This article originally appeared on VICE Indonesia
It's been tough to be a meat lover over the last year or so. It seems like every few months—or weeks—some health organization or high-profile group of scientists issues a report linking meat consumption to cancer or another scary malady. If you thought 2016 was going to be any different, more bad news: a massive new study has found that meat doesn't just give you cancer—it raises mortality rates and your likelihood of dying from any number of diet-related ailments.
Researchers at the Mayo Clinic in Arizona reviewed six large-scale studies that tracked more than 1.5 million people for periods ranging from five-and-a-half to 28 years. Participants ranged from hardcore vegans to those who stuffed their face with meat every day. Their review, published under the title "Is Meat Killing Us?" in the Journal of the American Osteopathic Association, found that meat is, indeed, killing us.

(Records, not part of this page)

(* ===== verification/RangeTheorems.v ===== *)
(** * Range queries implement ordered listings

    A query reads chunk after chunk until it is done. Whatever the size of the
    chunks, it returns the keys of its range in increasing order, each once and
    with the data that a read of the key returns, and then reports its end. *)

From stdpp Require Import gmap.
From S2P Require Import Prelude Status LeafMeta LeafNode LeafOps LeafCells LeafEncode LeafFixup LeafSpec LeafRefine LeafPlain LeafMove NodeSearch LeafTheorems NodeSearchSpec NonLeaf NonLeafSpec NodeTheorems TreeFlat PStats Overflow OverflowSpec OverflowTheorems Snapshot SnapshotSpec SnapshotTheorems Scavenger ScavengerTheorems Tree TreeSpec TreeTheorems TreeWrite TreeEdit TreeSplit TreeSplitLeaf TreeDescend TreeStore TreeLeafWrite TreePut TreeRequests TreeHistory Range RangeWalk RangeSpec RangeLeaf RangeTree RangeChunk.

(** ** The query after a chunk *)

Section next.
Context (allowed_fn : option (list byte -> bool)) (junk : Z) (qm : btree_range_meta) (e : entry).
Abbreviation next := (next_meta allowed_fn qm e).
Abbreviation start_mask := (RANGE_START_LE .| RANGE_START_LT .| RANGE_START_GE .| RANGE_START_GT).

Lemma next_has f g :
  Z.land (Z.lnot start_mask) f = g -> has (r_flags next) f =
  has (r_flags qm) g || has (if passes allowed_fn (e_key e) then RANGE_START_GT else RANGE_START_GE) f.
Proof using Type.
  intros E. unfold has. cbn [next_meta r_flags]. rewrite Z.land_lor_distr_l, <- Z.land_assoc, E.
  destruct (Z.eqb_spec (Z.land (r_flags qm) g) 0) as [->|H1]; [done|]. apply negb_true_iff, Z.eqb_neq. intros [H _]%Z.lor_eq_0_iff. done.
Qed.

Lemma next_keeps f : Z.land (Z.lnot start_mask) f = f -> Z.land (RANGE_START_GT .| RANGE_START_GE) f = 0 -> has (r_flags next) f = has (r_flags qm) f.
Proof using Type.
  intros E1 E2. rewrite (next_has f f E1). rewrite Z.land_lor_distr_l in E2. apply Z.lor_eq_0_iff in E2 as [E2 E3].
  unfold has at 2. destruct (passes _ _); rewrite ?E2, ?E3; apply orb_false_r.
Qed.

Lemma next_smeta : smeta_of junk next = smeta_of junk qm.
Proof using Type. unfold smeta_of. by rewrite !next_keeps by done. Qed.

Lemma next_hi : hi_of next = hi_of qm.
Proof using Type. unfold hi_of. by rewrite next_keeps by done. Qed.

Lemma next_lo : lo_of next = Some (e_key e, negb (passes allowed_fn (e_key e))).
Proof using Type.
  unfold lo_of. cbn [next_meta key_start fmap option_fmap option_map]. rewrite (next_has _ 0) by done.
  unfold has at 1. rewrite Z.land_0_r. by destruct (passes _ _).
Qed.

Lemma next_keys_only : has (r_flags next) RANGE_KEYS_ONLY = has (r_flags qm) RANGE_KEYS_ONLY.
Proof using Type. by apply next_keeps. Qed.
(** The invariant after it, when the node left the free lists or the unused
    part of the table. *)
Lemma push_ok h h' cs fs fs' b c i head be :
  dir_ok h cs fs -> cs !! b = Some c -> hash_buckets h !! b = Some head -> hash_table h !! i = Some be ->
  uses (be_entries be) = [] -> (forall d l, c = d :: l -> full (node (hash_table h) d)) -> pushed h h' b i head be ->
  Forall2 (chain (hash_table h)) (bucket_locks_free_list h') fs' -> length fs' = length fs ->
  hash_table_idx h <= hash_table_idx h' <= max_hash_table_idx h ->
  NoDup (i :: concat cs ++ concat fs') -> (forall x, x ∈ i :: concat fs' -> x ∈ concat fs \/ hash_table_idx h <= n2z x < hash_table_idx h') ->
  lenZ (concat fs') + 1 - hash_table_idx h' = lenZ (concat fs) - hash_table_idx h ->
  let cs' := <[b := i :: c]> cs in
  dir_inv (Some b) 1 h' cs' fs' /\ same_others b h h' cs cs' /\ contents (hash_table h') (i :: c) = contents (hash_table h) c /\
  node (hash_table h') i = be_entries be.
Proof.
  intros H Hb Hhead Hi Hun Hfull [[Es1 Es2 Es3 Es4 Es5 Es6] _ Et Ebk Ec] Hfl Hlfs Hidx [Hnin Hnd]%NoDup_cons Hsub Hcov cs'.
  pose proof (lookup_lt_Some _ _ _ Hi) as Hlt. pose proof (lookup_lt_Some _ _ _ Hb) as Hblt.
  assert (i ∉ concat cs) as Hncs by (intros ?; apply Hnin, elem_of_app; tauto).
  assert (i ∉ concat fs') as Hnfs by (intros ?; apply Hnin, elem_of_app; tauto).
  assert (concat cs' ≡ₚ i :: concat cs) as Hcs'.
  { unfold cs'. rewrite (concat_insert _ _ _ _ Hb), (concat_split _ _ _ Hb). done. }
  assert (forall j, j <> i -> node (hash_table h') j = node (hash_table h) j) as Hn by (intros j Hj; rewrite Et; apply node_insert_ne; congruence).
  assert (node (hash_table h') i = be_entries be) as Hni by (rewrite Et, node_insert by done; done).
  assert (forall l, i ∉ l -> contents (hash_table h') l = contents (hash_table h) l) as Hcont by (intros l Hl; rewrite Et; by apply contents_insert).
  assert (contents (hash_table h') (i :: c) = contents (hash_table h) c) as Hc.
  { change (uses (node (hash_table h') i) ++ contents (hash_table h') c = contents (hash_table h) c). rewrite Hni, Hun. cbn. apply Hcont.
    intros Hin. apply Hncs. by eapply elem_concat. }
  split; [|split; [|by split]].
  - split; try (rewrite ?Es1, ?Es2, ?Es3, ?Es4, ?Es5, ?Es6; apply H).
    + rewrite Es1, (d_cs _ _ _ _ _ H). unfold cs'. by rewrite length_insert.
    + rewrite Es3, (d_fs _ _ _ _ _ H). by rewrite Hlfs.
    + pose proof (d_idx _ _ _ _ _ H). rewrite Es4. lia.
    + rewrite Et. apply four_insert; [apply H|]. cbn. pose proof (d_four _ _ _ _ _ H) as Hf. rewrite Forall_lookup in Hf. by eapply Hf.
    + rewrite Ebk, Et. unfold cs'. apply Forall2_insert.
      * apply chains_insert; [apply H|done].
      * split; [done|]. eexists. split; [by apply list_lookup_insert_eq|]. cbn [be_next]. apply chain_insert; [intros Hin; apply Hncs; by eapply elem_concat|].
        destruct (bucket_chain _ _ _ _ _ H b c Hb) as (p & Hp & Hch). congruence.
    + rewrite Et. by apply chains_insert.
    + rewrite Hcs'. by apply NoDup_cons.
    + intros x Hx. rewrite Hcs' in Hx. cbn [app] in Hx. rewrite elem_of_cons, elem_of_app in Hx.
      assert (x ∈ concat cs \/ x ∈ i :: concat fs') as [Hx1|Hx1] by (rewrite elem_of_cons; tauto).
      * pose proof (d_alloc _ _ _ _ _ H x). assert (x ∈ concat cs ++ concat fs) as Hx2%(d_alloc _ _ _ _ _ H) by (apply elem_of_app; tauto). lia.
      * destruct (Hsub x Hx1) as [Hx2|Hx2]; [|lia]. assert (x ∈ concat cs ++ concat fs) as Hx3%(d_alloc _ _ _ _ _ H) by (apply elem_of_app; tauto). lia.
    + rewrite Hcs'. cbn [app length]. pose proof (d_cover _ _ _ _ _ H) as Hd. rewrite length_app in Hd |- *. lia.
    + intros j cj Hj. unfold cs' in Hj. destruct (decide (j = b)) as [->|Hne].
      * rewrite list_lookup_insert_eq in Hj by done. injection Hj as <-. split; [done|]. apply Forall_forall. intros d Hd.
        assert (d ∈ concat cs) by (by eapply elem_concat). rewrite Hn by congruence.
        pose proof (d_heads _ _ _ _ _ H b c Hb) as Hok. destruct c as [|d' c]; [by apply not_elem_of_nil in Hd|]. destruct Hok as [_ Hok].
        apply elem_of_cons in Hd as [->|Hd]; [by eapply Hfull|]. rewrite Forall_forall in Hok. by apply Hok.
      * rewrite list_lookup_insert_ne in Hj by congruence. pose proof (d_heads _ _ _ _ _ H j cj Hj) as Hok.
        assert (forall d, d ∈ cj -> node (hash_table h') d = node (hash_table h) d) as Hd.
        { intros d Hd. apply Hn. intros ->. apply Hncs. by eapply elem_concat. }
        destruct cj as [|d l]; [done|]. destruct Hok as [Hok1 Hok2]. split.
        -- intros _. rewrite Hd by left. by apply Hok1.
        -- apply Forall_forall. intros x Hx. rewrite Forall_forall in Hok2. rewrite Hd by (by right). by apply Hok2.
    + intros x Hx. assert (x <> i) as Hxi.
      { intros ->. destruct Hx as [Hx|Hx]; [done|]. destruct (Hsub i) as [Hs|Hs]; [left|..|lia].
        assert (i ∈ concat cs ++ concat fs) as Hx3%(d_alloc _ _ _ _ _ H) by (apply elem_of_app; tauto). lia. }
      rewrite Hn by done. apply (d_empty _ _ _ _ _ H). destruct Hx as [Hx|Hx]; [|lia]. destruct (Hsub x) as [Hs|Hs]; [by right|tauto|lia].
    + rewrite Ec, (d_count _ _ _ _ _ H). rewrite (contents_perm _ _ _ Hcs'). cbn [length].
      change (contents (hash_table h') (i :: concat cs)) with (uses (node (hash_table h') i) ++ contents (hash_table h') (concat cs)).
      rewrite Hni, Hun, Hcont by done. cbn. lia.
  - unfold cs'. split; [by rewrite length_insert|]. intros j cj Hj Hcj. split; [by rewrite list_lookup_insert_ne|]. apply Hcont.
    intros Hin. apply Hncs. by eapply elem_concat.
Qed.
Lemma delete_pass_ok b fuel : forall h M cs fs c idx l n, dir_rep h M cs fs -> mode_ok h -> cs !! b = Some c -> chain (hash_table h) idx l -> way fuel h fs c l ->
  exists h' M' cs' fs' c' m, delete_pass Mcd_osd_segment_blks storm_mode fuel h idx (n2z b) cguid n = Some (h', n + m) /\ went b h M fs c h' M' cs' fs' c' m /\
    (m = 0 -> forall i, i ∈ l -> clean h i).
Proof using Hseg.
  induction fuel as [|fuel IH]; intros h M cs fs c idx l n H Hm Hb Hch Hway.
  - assert (l = []) as -> by (destruct l; [done|]; destruct Hway as [[_ Hl]|[_ Hl]]; cbn in Hl; lia). cbn in Hch. subst idx. exists h, M, cs, fs, c, 0. cbn. rewrite Z.add_0_r.
    split; [done|]. split; [by apply went_refl|]. by intros _ i ?%not_elem_of_nil.
  - destruct l as [|i l]; cbn [delete_pass].
    { cbn in Hch. subst idx. exists h, M, cs, fs, c, 0. cbn. rewrite Z.add_0_r. split; [done|]. split; [by apply went_refl|]. by intros _ i ?%not_elem_of_nil. }
    pose proof Hch as (-> & be0 & Hbe0 & Hch0). rewrite ptr_to_ne, ptr_to_idx.
    assert (i ∈ c \/ i ∈ concat fs) as Hi by (destruct Hway as [[[k ->] _]|[Hall _]]; [left; apply elem_of_app; right; left|right; apply Hall; left]).
    destruct (delete_in_node_ok b i (seq 0 OSD_HASH_ENTRY_PER_BUCKET_ENTRY) h M cs fs c n H Hm Hb Hi) as (h1 & M1 & cs1 & fs1 & c1 & m & -> & W & Hi1 & Hf & Hz).
    { intros j [_ Hj]%elem_of_seq. exact Hj. }
    cbn [mbind option_bind fst snd]. rewrite at_ptr.
    assert (exists be l1, hash_table h1 !! i = Some be /\ chain (hash_table h1) (be_next be) l1 /\ way fuel h1 fs1 c1 l1 /\ (m = 0 -> l1 = l)) as (be & l1 & -> & Hch1 & Hway1 & Hl1).
    { destruct Hway as [[Hsuf Hlen]|[Hall Hlen]]; cbn [length] in Hlen; [eapply way_next; [exact H|exact Hb|exact W|exact Hsuf|lia|exact Hi1]|].
      pose proof (Hf (Hall i ltac:(left))) as Em. destruct (w_same _ _ _ _ _ _ _ _ _ _ _ W Em) as [-> _]. exists be0, l. split; [done|]. split; [done|]. split; [|done]. right. split; [|lia]. intros x Hx. apply (w_free _ _ _ _ _ _ _ _ _ _ _ W), Hall. by right. }
    cbn [mbind option_bind].
    destruct (IH h1 M1 cs1 fs1 c1 (be_next be) l1 (n + m) (w_rep _ _ _ _ _ _ _ _ _ _ _ W) (w_mode _ _ _ _ _ _ _ _ _ _ _ W) (w_chain _ _ _ _ _ _ _ _ _ _ _ W) Hch1 Hway1) as (h' & M' & cs' & fs' & c' & m' & -> & W' & Hc').
    exists h', M', cs', fs', c', (m + m'). pose proof (w_pos _ _ _ _ _ _ _ _ _ _ _ W). pose proof (w_pos _ _ _ _ _ _ _ _ _ _ _ W'). split; [f_equal; f_equal; lia|]. split; [by eapply went_trans|].
    intros E x [->|Hx]%elem_of_cons; [eapply clean_node; [done..|]; apply Hz; lia|]. destruct (w_same _ _ _ _ _ _ _ _ _ _ _ W ltac:(lia)) as [<- _]. apply Hc'; [lia|]. rewrite Hl1 by lia. done.
Qed.
(** It is the place an insertion finds when nothing was freed. *)
Lemma recovery_slot_ok h cs fs syn : dir_ok h cs fs -> no_free h -> 0 <= syn -> hash_table_idx h < max_hash_table_idx h ->
  hash_entry_insert_by_key h syn = ('(p, h1) ← recovery_slot h (bucket_of_syn h syn); Some (Some p, add_alloc h1 1)).
Proof.
  intros H Hn Hsyn Hlt. unfold hash_entry_insert_by_key, recovery_slot. pose proof (bucket_lt _ _ _ _ _ H syn Hsyn) as Hb. pose proof (lock_lt _ _ _ _ _ H syn Hsyn) as Hl.
  destruct (at_ (hash_buckets h) (bucket_of_syn h syn)) as [head|]; [|done]. cbn [mbind option_bind].
  destruct (if negb (head =? 0) then _ else _) as [slot|]; [|done]. cbn [mbind option_bind]. destruct slot as [i|]; [done|].
  assert (pop_free h (lock_of_syn h syn) (bucket_of_syn h syn) = Some (None, h)) as ->.
  { unfold pop_free. pose proof (d_fs _ _ _ _ _ H) as Hfs. pose proof (d_map _ _ _ _ _ H) as Hmap. destruct (isset_some (bucket_locks_free_map h) (lock_of_syn h syn) ltac:(lia)) as [bit ->]. cbn [mbind option_bind].
    pose proof (Forall2_length _ _ _ (d_frees _ _ _ _ _ H)) as Hlen. destruct (lookup_lt_is_Some_2 (bucket_locks_free_list h) (z2n (lock_of_syn h syn)) ltac:(lia)) as [p Hp].
    unfold no_free in Hn. rewrite Forall_lookup in Hn. pose proof (Hn _ _ Hp) as ->. assert (at_ (bucket_locks_free_list h) (lock_of_syn h syn) = Some 0) as -> by (unfold at_; rewrite (proj2 (Z.ltb_ge _ _)) by lia; exact Hp). cbn [mbind option_bind]. change (negb (0 =? 0)) with false. by rewrite andb_false_r. }
  cbn [mbind option_bind]. rewrite (proj2 (Z.ltb_lt _ _) Hlt). destruct (set_next _ _ _) as [h1|]; [|done]. cbn [mbind option_bind]. by destruct (put_ _ _ _).
Qed.
(* ===== verification/Slab.v ===== *)
(** * The slab allocator of a shard (ssd/fifo/mcd_osd.c)

    A shard divides its flash space into segments. A segment belongs to a class,
    whose slabs have [2^i] blocks, or is free. The segment has a bit map of its
    slabs in use and the number of slabs handed out in sequence; the class has a
    list of its segments, and for each thread a stack of freed slabs and a hand
    where the search of the bit maps goes on. A slab is allocated from the stack,
    from the next unused place of a segment, by a search of the bit maps, or from
    a new segment of the class.

    Segments are numbers, the indexes of [base_segments]; a null pointer is
    [None]. The stacks are lists, the top first. [None] as the result of a
    function stands for a failed assertion, a null pointer or an access outside
    an array. The words of a bit map may have more bits than the memory allocated
    for it; those are what the memory holds, a parameter [junk] of the functions
    that create a map. Requests run one at a time, so a segment is always in use
    by one of them ([used] is left out), and the collector of slabs does not run.
    The lists of segments are written to flash without errors, and the check
    mode, which keeps a second map, is off. *)

From S2P Require Import Prelude HashTable.

(** ** Constants and data *)

Definition MCD_OSD_MAX_PTHREADS : nat := 128.
Definition MCD_OSD_MAX_NCLASSES : nat := 16.
Definition MCD_OSD_FREELIST_LEN : Z := 32768.
Definition MCD_OSD_FREELIST_MIN : Z := 64.
Definition MCD_OSD_SCAN_TBSIZE : Z := 4093.
#[export] Instance same_shape_refl : Reflexive same_shape.
Proof. intros sh. split; reflexivity. Qed.
#[export] Instance same_shape_trans : Transitive same_shape.
Proof. intros a b c [] []. split; try congruence; etrans; done. Qed.

Lemma Forall2_insert_l {A} (R : A -> A -> Prop) `{!Reflexive R} l i x y : l !! i = Some x -> R x y -> Forall2 R l (<[i := y]> l).
Proof. intros Hi Hr. rewrite <- (list_insert_id l i x Hi) at 1. by apply Forall2_insert. Qed.

Lemma shape_class sh c cl cl' : slab_classes sh !! c = Some cl -> same_class cl cl' -> same_shape sh (set_class sh c cl').
Proof. intros Hc H. split; try reflexivity. cbn. by apply (Forall2_insert_l _ _ _ cl). Qed.

Lemma shape_segment sh s g g' : base_segments sh !! s = Some g -> grown_place g g' -> same_shape sh (set_segment sh s g').
Proof. intros Hc H. split; try reflexivity. cbn. by apply (Forall2_insert_l _ _ _ g). Qed.

Lemma shape_stolen sh n : same_shape sh (set_stolen sh n).
Proof. split; reflexivity. Qed.

Lemma shape_at_class sh sh' c cl : same_shape sh sh' -> slab_classes sh !! c = Some cl -> exists cl', slab_classes sh' !! c = Some cl' /\ same_class cl cl'.
Proof. intros P H. destruct (Forall2_lookup_l _ _ _ _ _ (p_classes _ _ P) H) as (cl' & H' & E). by exists cl'. Qed.

Lemma shape_at_segment sh sh' s g : same_shape sh sh' -> base_segments sh !! s = Some g -> exists g', base_segments sh' !! s = Some g' /\ grown_place g g'.
Proof. intros P H. destruct (Forall2_lookup_l _ _ _ _ _ (p_base _ _ P) H) as (g' & H' & E). by exists g'. Qed.

Lemma stolen_inv geo sh n : slab_inv geo sh -> slab_inv geo (set_stolen sh n).
Proof. intros [V1 V2 V3 V4 V5 V6 V7 V8 V9 V10 V11]. by split. Qed.

(** ** Maps *)

Lemma put_slot_id bm k : slot_bit bm k = true -> 0 <= k -> put_slot true bm k = bm.
Proof.
  unfold slot_bit, put_slot. destruct (bm !! z2n (k / 64)) as [w|] eqn:E; [|done]. intros Hb Hk. rewrite <- (list_insert_id bm _ w E) at 2. f_equal. pose proof (mod64 k).
  apply Z.bits_inj'. intros j Hj. rewrite Z.lor_spec. destruct (decide (j = k mod 64)) as [->|Hne]; [by rewrite Hb|]. rewrite Z.pow2_bits_false by lia. apply orb_false_r.
Qed.

Section slots.
Context (geo : geometry) (Hgeo : geo_ok geo).

Abbreviation seg_blks := (Mcd_osd_segment_blks geo).
Abbreviation slab_size c := (2 ^ n2z c).
Abbreviation slabs_in c := (Mcd_osd_segment_blks geo / 2 ^ n2z c).
Abbreviation slab_addr s k c := (n2z s * Mcd_osd_segment_blks geo + k * 2 ^ n2z c).

(** The word of a slab is in the map. *)
Lemma slot_word c k : 0 <= k < slabs_in c -> (z2n (k / 64) < map_words (slabs_in c))%nat.
Proof using Type.
  intros Hk. unfold map_words. pose proof (Z.div_pos k 64 ltac:(lia) ltac:(lia)). apply Z2Nat.inj_lt; [done|lia|].
  assert (k / 64 < ((slabs_in c + 7) / 8 + 7) / 8); [|lia]. apply Z.div_lt_upper_bound; [lia|]. pose proof (Z.mul_succ_div_gt ((slabs_in c + 7) / 8 + 7) 8 ltac:(lia)). pose proof (Z.mul_succ_div_gt (slabs_in c + 7) 8 ltac:(lia)). lia.
Qed.

Lemma slot_read sh s g c cl bm k : seg_ok geo (slab_classes sh) (segment_table sh) s g c cl bm -> 0 <= k < slabs_in c ->
  exists w, at_ bm (k / 64) = Some w /\ bm !! z2n (k / 64) = Some w /\ word_ok w /\ slot_bit bm k = Z.testbit w (k mod 64) /\
    forall b, put_ bm (k / 64) (if b : bool then Z.lor w (2 ^ (k mod 64)) else Z.land w (u64 (Z.lnot (2 ^ (k mod 64))))) = Some (put_slot b bm k).
Proof using Type.
  intros O Hk. pose proof (slot_word c k Hk) as Hw. rewrite <- (s_len O) in Hw. destruct (lookup_lt_is_Some_2 _ _ Hw) as [w Ew]. exists w.
  pose proof (Z.div_pos k 64 ltac:(lia) ltac:(lia)). split; [by apply at_Some|]. split; [done|]. split; [by eapply Forall_at; [apply (s_words O)|]|].
  unfold slot_bit, put_slot. rewrite Ew. split; [done|]. intros b. rewrite put_Some by lia. done.
Qed.

(** The counters do not wrap. *)
Lemma used_bound sh s g c cl bm : slab_inv geo sh -> base_segments sh !! s = Some g -> seg_ok geo (slab_classes sh) (segment_table sh) s g c cl bm -> 0 <= used_slabs g <= slabs_in c.
Proof using Hgeo. intros I Hs O. rewrite (s_used O). pose proof (slots_used_le bm (z2n (slabs_in c))). pose proof (slabs_in_bound geo c Hgeo). lia. Qed.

"This data reinforces what we have known for so long—your diet has great potential to harm or heal," said Brookshield Laurent of the New York Institute of Technology College of Osteopathic Medicine.
Though it may come as no surprise by this point, a diet that includes red meat—including beef, pork, lamb and game, or processed meats like hot dogs, sausage, and ham—raises the risks of developing cardiovascular disease or cancer, as well as of suffering from health problems like diabetes and increased blood pressure. Processed meats were found to be particularly harmful.
And if you thought just a little meat now and then isn't so bad, the review found that the steepest rise in mortality occurred at the smallest increases of red-meat intake.
The study concluded that, despite some variability in the data, "the evidence is consistent that increased intake of red meat, especially processed red meat, is associated with increased all-cause mortality."
Furthermore—as vegans will surely love to point out—the study found that in smaller studies, "a vegan diet has been shown to improve several parameters of health, including reversal of cardiovascular disease, decreased body mass index, decreased risk of diabetes, and decreased blood pressure."
And the old hippies were right—sticking with a plants-only diet for the long run had the most benefits. People on a vegetarian diet for more than 17 years increased their life expectancy by 3.6 years, compared to short-term vegetarians who saw smaller benefits.
The outlook for meat and your health may be looking increasingly grim, but in the long run, what's 3.6 years? Only you can decide—and only you can assess the worth of a cheeseburger in terms of your time on Earth.